From 10f00737784aac4ef59ec01fc53d33974516ebd8 Mon Sep 17 00:00:00 2001
From: Michael Burgardt <michael.burgardt@gmail.com>
Date: Wed, 16 Jun 2021 17:21:57 +0200
Subject: [PATCH] adjust h2json and json2h scripts to be comment agnostic
 (#12532)

Co-authored-by: Michael Burgardt <michael.burgardt@rwth-aachen.de>
---
 intl/h2json.py |  79 ++++++++++++++++----------
 intl/json2h.py | 147 ++++++++++++++++++++++++++++---------------------
 2 files changed, 134 insertions(+), 92 deletions(-)
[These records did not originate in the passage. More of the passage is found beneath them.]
(** ** [f"{x:g}"] *)

(** The quotient of two positive numbers, rounded half to even. *)
Definition round_div (a b : Z) : Z :=
  let q := (a / b)%Z in
  match (2 * (a mod b) ?= b)%Z with
  | Lt => q
  | Gt => (q + 1)%Z
  | Eq => if Z.even q then q else (q + 1)%Z
  end.

(** [m * 2^e] as a fraction. *)
Definition fraction (m : positive) (e : Z) : Z * Z :=
  if (0 <=? e)%Z then ((Z.pos m * 2 ^ e)%Z, 1%Z) else (Z.pos m, (2 ^ (- e))%Z).

(** The decimal exponent of [a / b]: the [x] with [10^x <= a / b < 10^(x+1)]. *)
Definition dec_exponent (a b : Z) : Z :=
  let d z := Z.of_nat (String.length (str_int z)) in
  let x := (d a - d b)%Z in
  let ge x := if (0 <=? x)%Z then (b * 10 ^ x <=? a)%Z else (b <=? a * 10 ^ (- x))%Z in
  if ge x then x else (x - 1)%Z.

(** The six significant digits of [a / b], and the exponent of the first. *)
Definition six_digits (a b : Z) : Z * Z :=
  let x := dec_exponent a b in
  let q := if (x <=? 5)%Z then round_div (a * 10 ^ (5 - x)) b else round_div a (b * 10 ^ (x - 5)) in
  if (q =? 1000000)%Z then (100000%Z, (x + 1)%Z) else (q, x).

Definition is_zero_char (c : ascii) : bool := Ascii.eqb c "0".

(** The fraction digits without their trailing zeros, after a point. *)
Definition point_digits (ds : string) : string :=
  let ds := rstrip_by is_zero_char ds in if is_empty ds then EmptyString else "." +:+ ds.

Fixpoint zeros (n : nat) : string := match n with O => EmptyString | S n => String "0" (zeros n) end.

Fixpoint drop_str (n : nat) (s : string) : string :=
  match n, s with S n, String _ r => drop_str n r | _, _ => s end.

Definition format_g_digits (q x : Z) : string :=
  let ds := str_int q in
  if (0 <=? x)%Z && (x <=? 5)%Z then
    take_str (S (Z.to_nat x)) ds +:+ point_digits (drop_str (S (Z.to_nat x)) ds)
  else if (-4 <=? x)%Z && (x <? 0)%Z then "0" +:+ point_digits (zeros (Z.to_nat (- x - 1)) +:+ ds)
  else
    take_str 1 ds +:+ point_digits (drop_str 1 ds) +:+ "e" +:+ (if (x <? 0)%Z then "-" else "+") +:+
    (if (Z.abs x <? 10)%Z then "0" else "") +:+ str_int (Z.abs x).

Definition format_g (f : float) : string :=
  match f with
  | S754_nan => "nan"
  | S754_infinity s => (if s then "-" else "") +:+ "inf"
  | S754_zero s => (if s then "-" else "") +:+ "0"
  | S754_finite s m e =>
      let '(a, b) := fraction m e in
      let '(q, x) := six_digits a b in
      (if s then "-" else "") +:+ format_g_digits q x
  end.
diff --git a/intl/h2json.py b/intl/h2json.py
index ca93bfd747..fa1a07d7e0 100755
--- a/intl/h2json.py
+++ b/intl/h2json.py
@@ -8,43 +8,62 @@ import sys
 import json
 
 try:
-   h_filename = sys.argv[1]
-   json_filename = h_filename.replace('.h', '.json')
+    h_filename = sys.argv[1]
+    json_filename = h_filename.replace('.h', '.json')
 except IndexError:
-   print("Usage: ./h2json.py msg_has_us.h")
-   sys.exit(1)
+    print("Usage: ./h2json.py msg_has_us.h")
+    sys.exit(1)
 
 if h_filename == 'msg_hash_lbl.h':
-   print("Skip")
-   sys.exit(0)
+    print("Skip")
+    sys.exit(0)
+
+p = re.compile(
+    r'MSG_HASH\s*(?:\/\*(?:.|[\r\n])*?\*\/\s*)*\(\s*(?:\/\*(?:.|[\r\n])*?\*\/\s*)*[a-zA-Z0-9_]+\s*(?:\/\*(?:.|[\r\n])*?\*\/\s*)*,\s*(?:\/\*(?:.|[\r\n])*?\*\/\s*)*\".*\"\s*(?:\/\*(?:.|[\r\n])*?\*\/\s*)*\)')
 
-p = re.compile(r'MSG_HASH\(\s*\/?\*?.*\*?\/?\s*[a-zA-Z0-9_]+\s*,\s*\".*\"\s*\)')
 
 def parse_message(message):
-   key_start = max(message.find('(') + 1, message.find('*/') + 2)
-   key_end = message.find(',', key_start)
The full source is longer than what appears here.